When it comes to social media, Vancouver-based HootSuite is the best-known, and a contender for tech-darling honours.

Hootsuite has about 200 employees under CEO and founder Ryan Holmes. Its social media dashboard is used by 79 of the Fortune 100 international companies.

Green says Wattpad is another social media company to watch. The Toronto-based web publisher claims to have eight million unique visitors per month who spend more time on the website than users spend on Pinterest, the popular new photo-sharing site. Founder and CEO Allen Lau claims Wattpad is one of the largest social networks.

Margaret Atwood wrote on The Guardian website on July 6 about why she loves using Wattpad, garnering the six-year-old company international media attention.

Potential tech darlings in e-commerce

Technology entrepreneur John Philip Green says Shopify and Freshbooks are two tech companies to watch. (Kaz Ehara/CNW)

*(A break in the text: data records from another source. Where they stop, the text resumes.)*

(** What the aliases rely on in [mergeConfig]: the result is an object,
    and for [url], [method] and [data] it has the value of the second
    configuration when that value is defined. *)
Definition second_wins (mergeConfig : value → value → value) : Prop :=
  ∀ (a : value) (b : gmap string value),
    ∃ o, mergeConfig a (VObj b) = VObj o
       ∧ ∀ k v, k ∈ ["url"; "method"; "data"] →
           b !! k = Some v → v ≠ VUndefined → o !! k = Some v.

Section Methods.

Variable mergeConfig : value → value → value.
Variable dispatchRequest : value → completion promise.

(** [buildURL] (required on line 4) is not part of the sources; it
    returns a value or raises. *)
Variable buildURL : value → value → value → completion value.

(** Lines 145-148. *)
Definition getUri (this : Axios) (config : value) : Run value :=
  let config := mergeConfig (defaults this) config in
  url ← get_prop config "url";
  params ← get_prop config "params";
  paramsSerializer ← get_prop config "paramsSerializer";
  match buildURL url params paramsSerializer with
  | Throw e => throw e
  | Normal (VStr s) => mret (VStr (replace_leading_question s))
  | Normal (VUndefined | VNull) => throw (TypeError "cannot read properties")
  | Normal _ => throw (TypeError "not a function")
  end.

(** Lines 151-160: [Axios.prototype[method]] for a method without a
    body. *)
Definition forEachMethodNoData (method : string) (this : Axios)
    (url config : value) : Run promise :=
  data ← get_prop (js_or config (VObj ∅)) "data";
  request mergeConfig dispatchRequest this
    [mergeConfig (js_or config (VObj ∅))
       (VObj (<["data" := data]> (<["url" := url]> (<["method" := VStr method]> ∅))))].

(** Lines 162-171: [Axios.prototype[method]] for a method with a body. *)
Definition forEachMethodWithData (method : string) (this : Axios)
    (url data config : value) : Run promise :=
  request mergeConfig dispatchRequest this
    [mergeConfig (js_or config (VObj ∅))
       (VObj (<["data" := data]> (<["url" := url]> (<["method" := VStr method]> ∅))))].

(** X12: an instance that has just been made has no interceptor: a
    request calls the transport with the resolved configuration, makes
    no other call, and returns the promise of the transport, or a
    rejected promise when the call of the transport raises. *)
Lemma new_instance_dispatches (instanceConfig config : value) :
  run_chain dispatchRequest (new_Axios instanceConfig) config =
  MkRun [Dispatched config]
    (Normal match dispatchRequest config with
            | Normal p => p
            | Throw e => Rejected e
            end).
Proof.
  unfold run_chain, new_Axios, new_InterceptorManager. cbn.
  unfold mbind, Run_bind. cbn.
  by destruct (dispatchRequest config).
Qed.

Lemma get_prop_or_empty (config : value) (k : string) :
  ∃ d, get_prop (js_or config (VObj ∅)) k = mret d
     ∧ ∀ c, config = VObj c → d = default VUndefined (c !! k).
Proof.
  destruct config as [| |b|n|s|c]; unfold js_or; cbn [truthy].
  - eexists. split; [reflexivity | discriminate].
  - eexists. split; [reflexivity | discriminate].
  - destruct b; eexists; (split; [reflexivity | discriminate]).
  - destruct (negb _); eexists; (split; [reflexivity | discriminate]).
  - destruct (negb _); eexists; (split; [reflexivity | discriminate]).
  - eexists. split; [reflexivity|]. by intros c' [= ->].
Qed.

#[local] Ltac in_list :=
  repeat (apply elem_of_cons; first [by left | right]).

(** The object the aliases make. *)
Lemma alias_object (method url data : value) :
  let b : gmap string value :=
    <["data" := data]> (<["url" := url]> (<["method" := method]> ∅)) in
  b !! "method" = Some method ∧ b !! "url" = Some url ∧ b !! "data" = Some data.
Proof.
  cbn. split; [|split].
  - by rewrite !lookup_insert_ne, lookup_insert_eq by done.
  - by rewrite lookup_insert_ne, lookup_insert_eq by done.
  - by rewrite lookup_insert_eq.
Qed.

(** A request made with an object that names a lower-case method. *)
Lemma request_with_method (this : Axios) (b : gmap string value) (m : string) :
  second_wins mergeConfig →
  b !! "method" = Some (VStr m) →
  m ≠ "" →
  lower m = m →
  ∀ a, ∃ o,
    request mergeConfig dispatchRequest this [mergeConfig a (VObj b)] =
      run_chain dispatchRequest this (VObj o)
    ∧ o !! "method" = Some (VStr m)
    ∧ ∀ k v, k ∈ ["url"; "data"] →
        b !! k = Some v → v ≠ VUndefined → o !! k = Some v.
Proof.
  intros Hwins Hm Hne Hlow a.
  destruct (Hwins a b) as (o1 & Ho1 & H1).
  destruct (Hwins (defaults this) o1) as (o2 & Ho2 & H2).
  assert (Hm2 : o2 !! "method" = Some (VStr m)).
  { apply H2; [in_list| |done]. apply H1; [in_list|done|done]. }
  exists (<["method" := VStr m]> o2). split; [|split].
  - unfold request, resolve_config. rewrite Ho1.
    change (normalize_arguments [VObj o1]) with (mret (M := Run) (VObj o1)).
    rewrite ret_bind, Ho2. unfold set_method. cbn [get_prop]. rewrite Hm2.
    change (default VUndefined (Some (VStr m))) with (VStr m).
    rewrite ret_bind. cbn [truthy].
    rewrite (proj2 (String.eqb_neq m "") Hne). cbn [negb toLowerCase].
    rewrite ret_bind, Hlow. cbn [set_prop]. by rewrite ret_bind.
  - apply lookup_insert_eq.
  - intros k v Hk Hb Hv.
    assert (k ≠ "method" ∧ k ∈ ["url"; "method"; "data"]) as [Hkm Hk'].
    { repeat (apply elem_of_cons in Hk as [->|Hk]; [split; [done | in_list]|]).
      by apply elem_of_nil in Hk. }
    rewrite lookup_insert_ne by done.
    apply H2; [done| |done]. by apply H1.
Qed.

Lemma lower_methodsNoData (m : string) :
  m ∈ methodsNoData → m ≠ "" ∧ lower m = m.
Proof.
  unfold methodsNoData. intros H.
  repeat (apply elem_of_cons in H as [->|H]; [done|]).
  by apply elem_of_nil in H.
Qed.

Lemma lower_methodsWithData (m : string) :
  m ∈ methodsWithData → m ≠ "" ∧ lower m = m.
Proof.
  unfold methodsWithData. intros H.
  repeat (apply elem_of_cons in H as [->|H]; [done|]).
  by apply elem_of_nil in H.
Qed.

(** X13: [delete], [get], [head] and [options], for a [mergeConfig] that
    lets the second configuration win: whatever [config] is (missing, or
    naming another method or url), nothing is raised while the
    configuration is resolved and the chain is run with the method of
    the alias, with [url] when it is given, and with the [data] of
    [config] when it has one. *)
Lemma alias_without_data (method : string) (this : Axios) (url config : value) :
  second_wins mergeConfig →
  method ∈ methodsNoData →
  ∃ o,
    forEachMethodNoData method this url config =
      run_chain dispatchRequest this (VObj o)
    ∧ o !! "method" = Some (VStr method)
    ∧ (url ≠ VUndefined → o !! "url" = Some url)
    ∧ (∀ c d, config = VObj c → c !! "data" = Some d → d ≠ VUndefined →
         o !! "data" = Some d).
Proof.
  intros Hwins [Hne Hlow]%lower_methodsNoData.
  destruct (get_prop_or_empty config "data") as (data & Hdata & Hd).
  unfold forEachMethodNoData. rewrite Hdata, ret_bind.
  destruct (alias_object (VStr method) url data) as (Hbm & Hbu & Hbd).
  destruct (request_with_method this _ method Hwins Hbm Hne Hlow
              (js_or config (VObj ∅)))
    as (o & Hreq & Hm & Hk).
  exists o. split; [exact Hreq|]. split; [exact Hm|]. split.
  - intros Hurl. apply Hk; [in_list|done|done].
  - intros c d -> Hc Hdne. apply Hk; [in_list| |done].
    by rewrite Hbd, (Hd c eq_refl), Hc.
Qed.

(** X14: [post], [put] and [patch], for a [mergeConfig] that lets the
    second configuration win: whatever [config] is, nothing is raised
    while the configuration is resolved and the chain is run with the
    method of the alias, with [url] when it is given and with the [data]
    argument when it is given; a [data] field of [config] is not
    used. *)
Lemma alias_with_data (method : string) (this : Axios) (url data config : value) :
  second_wins mergeConfig →
  method ∈ methodsWithData →
  ∃ o,
    forEachMethodWithData method this url data config =
      run_chain dispatchRequest this (VObj o)
    ∧ o !! "method" = Some (VStr method)
    ∧ (url ≠ VUndefined → o !! "url" = Some url)
    ∧ (data ≠ VUndefined → o !! "data" = Some data).
Proof.
  intros Hwins [Hne Hlow]%lower_methodsWithData.
  destruct (alias_object (VStr method) url data) as (Hbm & Hbu & Hbd).
  destruct (request_with_method this _ method Hwins Hbm Hne Hlow
              (js_or config (VObj ∅)))
    as (o & Hreq & Hm & Hk).
  exists o. split; [exact Hreq|]. split; [exact Hm|]. split.
  - intros Hurl. apply Hk; [in_list|done|done].
  - intros Hdata. apply Hk; [in_list|done|done].
Qed.

(** X15: when [buildURL] returns the string [s], [getUri] returns [s]
    without its first character when that is a question mark, and [s]
    itself otherwise; a second question mark stays. *)
Lemma getUri_strips_one_question_mark (this : Axios) (config : value)
    (o : gmap string value) (s : string) :
  mergeConfig (defaults this) config = VObj o →
  buildURL (default VUndefined (o !! "url")) (default VUndefined (o !! "params"))
    (default VUndefined (o !! "paramsSerializer")) = Normal (VStr s) →
  ∃ s',
    getUri this config = mret (VStr s')
    ∧ (if starts_with_question s then s = String question_mark s' else s = s')
    ∧ (starts_with_question s' = true → ∃ s'', s = String question_mark (String question_mark s'')).
Proof.
  intros Hmerge Hbuild. exists (replace_leading_question s).
  split; [|split].
  - unfold getUri. rewrite Hmerge. cbn [get_prop].
    rewrite !ret_bind, Hbuild. reflexivity.
  - destruct s as [|c s]; [done|]. cbn.
    destruct (Ascii.eqb_spec c question_mark); by subst.
  - destruct s as [|c s]; [done|]. cbn.
    destruct (Ascii.eqb_spec c question_mark) as [->|Hc].
    + destruct s as [|c' s]; [done|]. cbn.
      intros ->%Ascii.eqb_eq. by eexists.
    + cbn. intros Hq%Ascii.eqb_eq. done.
Qed.

End Methods.

(** ** More sample collaborators and instances *)

(** A transport whose promise is rejected. *)
Definition refusing (config : value) : completion promise :=
  Normal (Rejected (VStr "ECONNREFUSED")).

(** A [buildURL] that returns the url it is given. *)
Definition url_only (url params paramsSerializer : value) : completion value :=
  Normal url.

(** Two request interceptors, not declared synchronous; the one
    registered last raises, and neither has a failure handler. *)
Definition axios_async_unhandled : Axios :=
  MkAxios (VObj ∅)
    [Some (Interceptor (Some addToken) None false None);
     Some (Interceptor (Some (boom "validate")) None false None)]
    [Some (Interceptor (Some unwrap) None false None)].

(** The same, where the interceptor registered first has a failure
    handler. *)
Definition axios_async_recover : Axios :=
  MkAxios (VObj ∅)
    [Some (Interceptor (Some addToken) (Some (const "recover" fallback)) false None);
     Some (Interceptor (Some (boom "validate")) (Some (rethrow "report")) false None)]
    [Some (Interceptor (Some unwrap) None false None)].

(** Two synchronous request interceptors; the one registered last has a
    failure handler only. *)
Definition axios_rejected_only : Axios :=
  MkAxios (VObj ∅)
    [Some (Interceptor (Some addToken) None true None);
     Some (Interceptor None (Some (const "recover" fallback)) true None)]
    [Some (Interceptor (Some unwrap) None false None)].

In e-commerce there are couple more potential tech darlings, Shopify and FreshBooks.

Tobias Lutke's Shopify started out in 2004 selling snowboarding equipment online. Other online retailers liked the e-commerce platform that Lutke had designed and now Shopify is used by over 26,000 businesses as their online storefront. It had sales of $280 million in gross merchandise in 2011.

Last week, Shopify launched its 2012 build-a-business contest in which e-commerce startups try to out-earn each other in order to win investment money.

Both Green and Dover are impressed with how fast Shopify is growing and how Lutke built the company with little outside financing until the past year or so. Dover says "their growth is chiefly all word of mouth, word of web."

FreshBooks take the hassle out of invoicing

In interviews with CBC News, Dover, Green, Adams and LaRiviere all spoke highly of Freshbooks, which offers businesses a new way of online invoicing.

FreshBooks is a way to send and track invoices online and to track expenses and time. According to BusinessInsider.com, "Freshbooks is one of the most wonderful invoicing systems on the planet."

Adams said that founder and CEO Mike McDerment has made FreshBooks into a key leader in the tech community in Toronto.

In 2011, FreshBooks hired the former chief marketing officer for the big online travel website Expedia, Stuart MacDonald.

Dover is impressed with their business model, which allows very small businesses to start out using FreshBooks for free, knowing that those companies will either dissipate or grow into valued customers.

Two other Canadian e-commerce companies are also on the radar.

Shopcastr is a social marketplace for local retailers and shoppers. The retailers use it to manage their web and social media presence, and to increase foot traffic into their stores.

Over 650 businesses have signed up in Toronto, where Shopcastr is based. Last week Shopcaster announced it has secured an additional $1 million in financing. CEO Matt O'Leary, Aron Jones and Judy Sims founded Shopcastr in 2011.

Shop.ca is a just-launched challenger for Amazon as a general online marketplace. Shoppers in Canada will get free shipping for their purchases.

The company has secured financing of an impressive $27.4 million, with Torstar, the parent company of the Toronto Star, as a major investor. (Shop.ca's founder and CEO is Drew Green, John Philip Green's brother.) 

Corrections

  • A Shopcastr co-founder was wrongly identifed in this story as Judy Stein. The company co-founder is Judy Sims.